Finding Stable Subnetworks at Initialization with Dataset Distillation
Luke McDermott, Rahul Parhi
TL;DR
This work addresses finding stable subnetworks at initialization by leveraging dataset distillation to create a compact synthetic training set. The authors introduce Distilled Pruning, which uses distilled data in the inner loop of iterative magnitude pruning to obtain stable subnetworks from unstable dense initializations, and show that these synthetic subnetworks can match the performance of traditional lottery tickets on CIFAR-10 with ResNet-18 using far fewer training points.

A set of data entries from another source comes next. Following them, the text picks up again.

(** [TupleDesc::merge(td1, td2)] *)
Definition merge (td1 td2 : TupleDesc) : result TupleDesc :=
  _ <- merge_check td1 td2 (size td1) 0 ;;
  acc1 <- merge_copy td1 (size td1) 0 ([], []) ;;
  acc2 <- merge_copy td2 (size td2) 0 acc1 ;;
  make (fst acc2) (snd acc2).

End TupleDesc.

(** ** Slotted pages ([db/HeapPage.cpp]) *)

(** [Page = std::array<uint8_t, DEFAULT_PAGE_SIZE>] *)
Definition Page : Type := list Z.

(** [buf[i] = v] on a [uint8_t] buffer. *)
Fixpoint store_byte (buf : list Z) (i : nat) (v : Z) : list Z :=
  match buf, i with
  | [], _ => []
  | _ :: r, O => (v mod 256)%Z :: r
  | b :: r, S j => b :: store_byte r j v
  end.

Module HeapPage.

(** The members of [db::HeapPage]; [header] and [data] point into the
    buffer of [page]: they are positions in it. *)
Record t : Type := mk {
  page : Page;
  td : TupleDesc;
  capacity : nat;
  header : nat;
  data : nat
}.

(** The capacity computation of the constructor as the machine does it,
    on 64-bit [size_t]. *)
Definition capacity_u64 (P T : Z) : Z :=
  (((P * 8) mod 2 ^ 64) / (((T * 8) mod 2 ^ 64 + 1) mod 2 ^ 64))%Z.

Section Pages.

Variable CHAR_SIZE : nat.
Variable DEFAULT_PAGE_SIZE : nat.
Variable mem : Memory.

(** [HeapPage::HeapPage(page, td)]; [page.size()] is the constant
    [DEFAULT_PAGE_SIZE]. *)
Definition make (page : Page) (td : TupleDesc) : t :=
  let capacity :=
    (DEFAULT_PAGE_SIZE * 8) / (TupleDesc.length CHAR_SIZE td * 8 + 1) in
  let header := 0 in
  let offset := DEFAULT_PAGE_SIZE - capacity * TupleDesc.length CHAR_SIZE td in
  {| page := page; td := td; capacity := capacity;
     header := header; data := header + offset |}.

(** [HeapPage::empty] *)
Definition empty (hp : t) (slot : nat) : bool :=
  let offset := 7 - slot mod 8 in
  (Z.land (nth (header hp + slot / 8) (page hp) 0%Z)
          (Z.shiftl 1 (Z.of_nat offset)) =? 0)%Z.

(** [while (slot < capacity && empty(slot)) slot++]; at most [n]
    iterations remain. *)
Fixpoint begin_loop (hp : t) (n slot : nat) : nat :=
  match n with
  | O => slot
  | S n' =>
      if (slot <? capacity hp) && empty hp slot
      then begin_loop hp n' (S slot)
      else slot
  end.

(** [HeapPage::begin] *)
Definition begin (hp : t) : nat := begin_loop hp (capacity hp) 0.

(** [HeapPage::end] *)
Definition end_ (hp : t) : nat := capacity hp.

(** [while (!empty(slot) && slot < capacity) slot++] *)
Fixpoint insert_loop (hp : t) (n slot : nat) : nat :=
  match n with
  | O => slot
  | S n' =>
      if negb (empty hp slot) && (slot <? capacity hp)
      then insert_loop hp n' (S slot)
      else slot
  end.

(** [HeapPage::insertTuple] *)
Definition insertTuple (hp : t) (tup : Tuple) : result bool * t :=
  let slot := insert_loop hp (capacity hp) 0 in
  if slot =? capacity hp then (Ok false, hp)
  else
    match TupleDesc.serialize CHAR_SIZE mem (td hp) (page hp)
            (data hp + slot * TupleDesc.length CHAR_SIZE (td hp)) tup with
    | (Throw e, buf) =>
        (Throw e, {| page := buf; td := td hp; capacity := capacity hp;
                     header := header hp; data := data hp |})
    | (Ok _, buf) =>
        let b := nth (header hp + slot / 8) buf 0%Z in
        let buf' :=
          store_byte buf (header hp + slot / 8)
            (Z.lor b (Z.shiftl 1 (Z.of_nat (7 - slot mod 8)))) in
        (Ok true, {| page := buf'; td := td hp; capacity := capacity hp;
                     header := header hp; data := data hp |})
    end.

(** [HeapPage::deleteTuple] *)
Definition deleteTuple (hp : t) (slot : nat) : result unit * t :=
  if empty hp slot then (Throw logic_error, hp)
  else
    let b := nth (header hp + slot / 8) (page hp) 0%Z in
    let buf' :=
      store_byte (page hp) (header hp + slot / 8)
        (Z.land b (Z.lnot (Z.shiftl 1 (Z.of_nat (7 - slot mod 8))))) in
    (Ok tt, {| page := buf'; td := td hp; capacity := capacity hp;
               header := header hp; data := data hp |}).

(** [HeapPage::getTuple] *)
Definition getTuple (hp : t) (slot : nat) : Tuple :=
  let offset := slot * TupleDesc.length CHAR_SIZE (td hp) in
  TupleDesc.deserialize CHAR_SIZE mem (td hp) (page hp) (data hp + offset).

(** [while (empty(slot) && slot < capacity) slot++] *)
Fixpoint next_loop (hp : t) (n slot : nat) : nat :=
  match n with
  | O => slot
  | S n' =>
      if empty hp slot && (slot <? capacity hp)
      then next_loop hp n' (S slot)
      else slot
  end.

(** [HeapPage::next(slot)]: the new value of [slot]. *)
Definition next (hp : t) (slot : nat) : nat :=
  next_loop hp (capacity hp) (slot + 1).

End Pages.

End HeapPage.

(** ** Heap files ([db/DbFile.cpp], [db/HeapFile.cpp]) *)

Module Iterator.

(** A cursor: the page and slot members of [db::Iterator]. *)
Record t : Set := mk { page : nat; slot : nat }.

(** [operator==] of two cursors of one file. *)
Definition eqb (a b : t) : bool :=
  (page a =? page b) && (slot a =? slot b).

End Iterator.

Module DbFile.

(** The page count that [DbFile::DbFile] derives from the size of the
    backing file. *)
Definition initial_numPages (DEFAULT_PAGE_SIZE st_size : nat) : nat :=
  let numPages := st_size / DEFAULT_PAGE_SIZE in
  if numPages =? 0 then 1 else numPages.

End DbFile.

Module HeapFile.

Section Files.

Variable CHAR_SIZE : nat.
Variable DEFAULT_PAGE_SIZE : nat.
Variable mem : Memory.

(** The I/O collaborator.  [DbFile::readPage] and [DbFile::writePage] are
    left to be written in [db/DbFile.cpp]; the heap file is verified
    against any pair of operations on a backing store. *)
Variable Store : Type.
Variable readPage : Store -> nat -> Page.
Variable writePage : Store -> Page -> nat -> Store.

(** The members of [DbFile] that the heap file uses. *)
Record t : Type := mk {
  td : TupleDesc;
  numPages : nat;
  store : Store
}.

(** [Page{}] *)
Definition zero_page : Page := repeat 0%Z DEFAULT_PAGE_SIZE.

(** [HeapFile::HeapFile(name, td)] on a backing file of [st_size] bytes. *)
Definition make (td : TupleDesc) (st_size : nat) (s : Store) : t :=
  {| td := td;
     numPages := DbFile.initial_numPages DEFAULT_PAGE_SIZE st_size;
     store := s |}.

(** [HeapFile::insertTuple] *)
Definition insertTuple (f : t) (tup : Tuple) : result unit * t :=
  let page := readPage (store f) (numPages f - 1) in
  let hp := HeapPage.make CHAR_SIZE DEFAULT_PAGE_SIZE page (td f) in
  match HeapPage.insertTuple CHAR_SIZE mem hp tup with
  | (Throw e, _) => (Throw e, f)
  | (Ok true, hp') =>
      (Ok tt, {| td := td f; numPages := numPages f;
                 store := writePage (store f) (HeapPage.page hp') (numPages f - 1) |})
  | (Ok false, _) =>
      let page := zero_page in
      let newhp := HeapPage.make CHAR_SIZE DEFAULT_PAGE_SIZE page (td f) in
      match HeapPage.insertTuple CHAR_SIZE mem newhp tup with
      | (Throw e, _) => (Throw e, f)
      | (Ok _, newhp') =>
          let numPages' := numPages f + 1 in
          (Ok tt, {| td := td f; numPages := numPages';
                     store := writePage (store f) (HeapPage.page newhp') (numPages' - 1) |})
      end
  end.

They further demonstrate that combining distilled pruning with IMP yields lottery tickets at high sparsities, including notable gains on ImageNet subsets, and provide supporting analyses—linear mode connectivity, loss-landscape visualizations, and Hessian diagnostics—that distilled subnetworks exhibit greater stability and smoother loss surfaces than conventional IMP. The findings suggest that distilled data can guide pruning dynamics from initialization, enabling efficient, high-sparsity lottery tickets and informing future data-centric pruning strategies. Practical impact includes potential reductions in training data needs and computational costs for discovering and training sparse subnetworks."
Abstract
Recent works have shown that Dataset Distillation, the process for summarizing the training data, can be leveraged to accelerate the training of deep learning models. However, its impact on training dynamics, particularly in neural network pruning, remains largely unexplored. In our work, we use distilled data in the inner loop of iterative magnitude pruning to produce sparse, trainable subnetworks at initialization -- more commonly known as lottery tickets. While using 150x less training points, our algorithm matches the performance of traditional lottery ticket rewinding on ResNet-18 & CIFAR-10. Previous work highlights that lottery tickets can be found when the dense initialization is stable to SGD noise (i.e. training across different ordering of the data converges to the same minima). We extend this discovery, demonstrating that stable subnetworks can exist even within an unstable dense initialization. In our linear mode connectivity studies, we find that pruning with distilled data discards parameters that contribute to the sharpness of the loss landscape. Lastly, we show that by first generating a stable sparsity mask at initialization, we can find lottery tickets at significantly higher sparsities than traditional iterative magnitude pruning.